» What to do
Look in the material below for the line holding "length (kmeans rows". Set it down exactly, with each later line up to and including the line holding "(Z.of_nat start +".

» The data

(* ===== verification/PqTrain.v ===== *)
(** Training a product quantizer and encoding a batch with it
    ([train_hot_start_with_parallelism] and [encode_batch] of [core/src/pq.rs]).

    The clustering of one subquantizer's rows is an argument; what it must
    return is the hypothesis [kmeans_len], the length of its result.  The number
    of threads changes no result and is left out. *)

From S2P Require Import Prelude F32 DiskannUtil RowIds DiskannHeader Pq SparseTable CompactAdjacency VamanaGraph VamanaRepair.
From S2P Require Import RobustPrune GreedySearch VamanaBuild.

Section Train.
Context (kmeans : list Z → nat → nat → nat → option (list Z) → list Z) (fvec_norm_l2sqr : list Z → Z).

(** The rows of one chunk, copied next to each other. *)
Definition sub_rows (data : list Z) (n d start chunk_dim : nat) : io_result (list Z) :=
  try_fold (λ sub_data i, row ← expect (get_slice (i * d + start) chunk_dim data); Ok (sub_data ++ row)) [] (seq 0 n).

Definition train_sub (q : ProductQuantizer) (data : list Z) (n : nat) (prev_centroids : option (list Z)) (sub : nat) : io_result (list Z) :=
  '(start, stop) ← chunk_range q sub;
  let chunk_dim := Z.to_nat (stop - start) in
  let ksub := Z.to_nat (q_ksub q) in
  sub_data ← sub_rows data n (Z.to_nat (q_d q)) (Z.to_nat start) chunk_dim;
  init ← match prev_centroids with
         | Some pc => Some <$> expect (get_slice (Z.to_nat start * ksub) (ksub * chunk_dim) pc)
         | None => Ok None
         end;
  Ok (kmeans sub_data n chunk_dim ksub init).

(** [centroids[dst..].copy_from_slice(&sub_centroids)] *)
Definition place_sub (q : ProductQuantizer) (centroids : list Z) (sub_result : nat * list Z) : io_result (list Z) :=
  let '(sub, sub_centroids) := sub_result in
  '(start, stop) ← chunk_range q sub;
  let dst_offset := Z.to_nat (centroid_chunk_base q start) in
  let len := Z.to_nat (q_ksub q * (stop - start)) in
  if (length sub_centroids =? len)%nat && (dst_offset + len <=? length centroids)%nat
  then Ok (splice dst_offset sub_centroids centroids) else Panic.

Definition train_hot_start (q : ProductQuantizer) (data : list Z) (n : nat) (hot_start : bool) : io_result ProductQuantizer :=
  let prev_centroids := if hot_start && negb (bool_decide (q_centroids q = [])) then Some (q_centroids q) else None in
  sub_results ← try_map (train_sub q data n prev_centroids) (seq 0 (Z.to_nat (q_m q)));
  centroids ← try_fold (place_sub q) (replicate (Z.to_nat (q_d q * q_ksub q)) 0) (imap pair sub_results);
  try_set_centroids fvec_norm_l2sqr q centroids.

End Train.

(** Every vector is encoded into its own chunk of the code buffer. *)
Definition encode_batch (compute_sub_l2_distances : list Z → nat → list Z) (q : ProductQuantizer) (data : list Z) (n : nat) (codes : list Z) :
    io_result (list Z) :=
  let d := Z.to_nat (q_d q) in
  let cs := Z.to_nat (code_size q) in
  if (cs =? 0)%nat then Panic
  else
    encoded ← try_map (λ '(i, code_chunk),
      if (i <? n)%nat then
        x ← expect (get_slice (i * d) d data);
        pq_encode (compute_sub_l2_distances x) q code_chunk
      else Ok code_chunk) (imap pair (chunks cs codes));
    Ok (concat encoded).

(** ** Training *)

(** A quantizer whose chunk plan is valid, trained or not. *)
Record plan_ok (q : ProductQuantizer) : Prop := {
  pl_d : 0 < q_d q;
  pl_nbits : q_nbits q = 4 ∨ q_nbits q = 8;
  pl_offsets : offsets_ok (q_d q) (q_chunk_offsets q);
  pl_m : q_m q = zlen (q_chunk_offsets q) - 1;
  pl_dsub : max_of (widths (q_chunk_offsets q)) = Some (q_dsub q);
  pl_ksub : q_ksub q = 2 ^ q_nbits q;
}.

(** The same quantizer with another codebook. *)
Definition with_centroids (q : ProductQuantizer) (centroids : list Z) : ProductQuantizer :=
  Quantizer (q_d q) (q_m q) (q_nbits q) (q_dsub q) (q_ksub q) (q_chunk_offsets q) centroids
    (q_centroids_are_finite q) (q_centroid_norms_cache q).

Lemma plan_with_centroids q centroids : plan_ok q → zlen centroids = q_d q * q_ksub q → pq_ok (with_centroids q centroids).
Proof. intros [] Hl. by split. Qed.

Lemma pq_ok_plan q : pq_ok q → plan_ok q.
Proof. intros []. by split. Qed.

Lemma plan_ksub q : plan_ok q → 16 <= q_ksub q <= 256.
Proof. intros Hok. rewrite (pl_ksub q Hok). destruct (pl_nbits q Hok) as [-> | ->]; lia. Qed.

Lemma plan_chunks q sub :
  plan_ok q → (sub < Z.to_nat (q_m q))%nat →
  ∃ start stop, chunk_range q sub = Ok (start, stop) ∧ q_chunk_offsets q !! sub = Some start ∧
    q_chunk_offsets q !! S sub = Some stop ∧ 0 <= start < stop ∧ stop <= q_d q.
Proof.
  intros Hok Hs. pose proof (plan_ksub q Hok). pose proof (pl_d q Hok).
  assert (pq_ok (with_centroids q (replicate (Z.to_nat (q_d q * q_ksub q)) 0))) as Hq.
  { apply plan_with_centroids; [done|]. unfold zlen. rewrite length_replicate. nia. }
  exact (chunk_bounds _ sub Hq Hs).
Qed.

Section TrainLaws.
Context (kmeans : list Z → nat → nat → nat → option (list Z) → list Z) (norm : list Z → Z).
Context (kmeans_len : ∀ rows n chunk_dim k init, length rows = (n * chunk_dim)%nat →
  length (kmeans rows n chunk_dim k init) = (k * chunk_dim)%nat).
Context (q : ProductQuantizer) (Hq : plan_ok q) (data : list Z) (n : nat) (Hdata : (Z.of_nat n * q_d q <= zlen data)).

(** Rows [start, start + w) of every vector. *)
Lemma sub_rows_ok start w k :
  (Z.of_nat start + Z.of_nat w <= q_d q) → (k ≤ n)%nat →
  sub_rows data k (Z.to_nat (q_d q)) start w = Ok (concat ((λ i, slice (i * Z.to_nat (q_d q) + start) w data) <$> seq 0 k)) ∧
  length (concat ((λ i, slice (i * Z.to_nat (q_d q) + start) w data) <$> seq 0 k)) = (k * w)%nat.
Proof.
  intros Hw. pose proof (pl_d q Hq). unfold sub_rows. induction k as [|k IH]; intros Hk; [done|]. destruct IH as [E Hl]; [lia|].
  assert ((k * Z.to_nat (q_d q) + start + w ≤ length data)%nat) as Hin.
  { unfold zlen in Hdata. assert (Z.of_nat (S k) * q_d q <= Z.of_nat n * q_d q) by (apply Z.mul_le_mono_nonneg_r; lia). nia. }
  rewrite seq_S, try_fold_app, E, fmap_app, concat_app. cbn [Nat.add mbind io_result_bind try_fold].
  assert (get_slice (k * Z.to_nat (q_d q) + start) w data = Some (slice (k * Z.to_nat (q_d q) + start) w data)) as -> by (by apply get_slice_Some).
  cbn [expect mbind io_result_bind fmap list_fmap concat]. rewrite app_nil_r. split; [done|].
  rewrite length_app, Hl. unfold slice. rewrite length_take, length_drop. lia.
Qed.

» Solution below
  length (kmeans rows n chunk_dim k init) = (k * chunk_dim)%nat).
Context (q : ProductQuantizer) (Hq : plan_ok q) (data : list Z) (n : nat) (Hdata : (Z.of_nat n * q_d q <= zlen data)).

(** Rows [start, start + w) of every vector. *)
Lemma sub_rows_ok start w k :
  (Z.of_nat start + Z.of_nat w <= q_d q) → (k ≤ n)%nat →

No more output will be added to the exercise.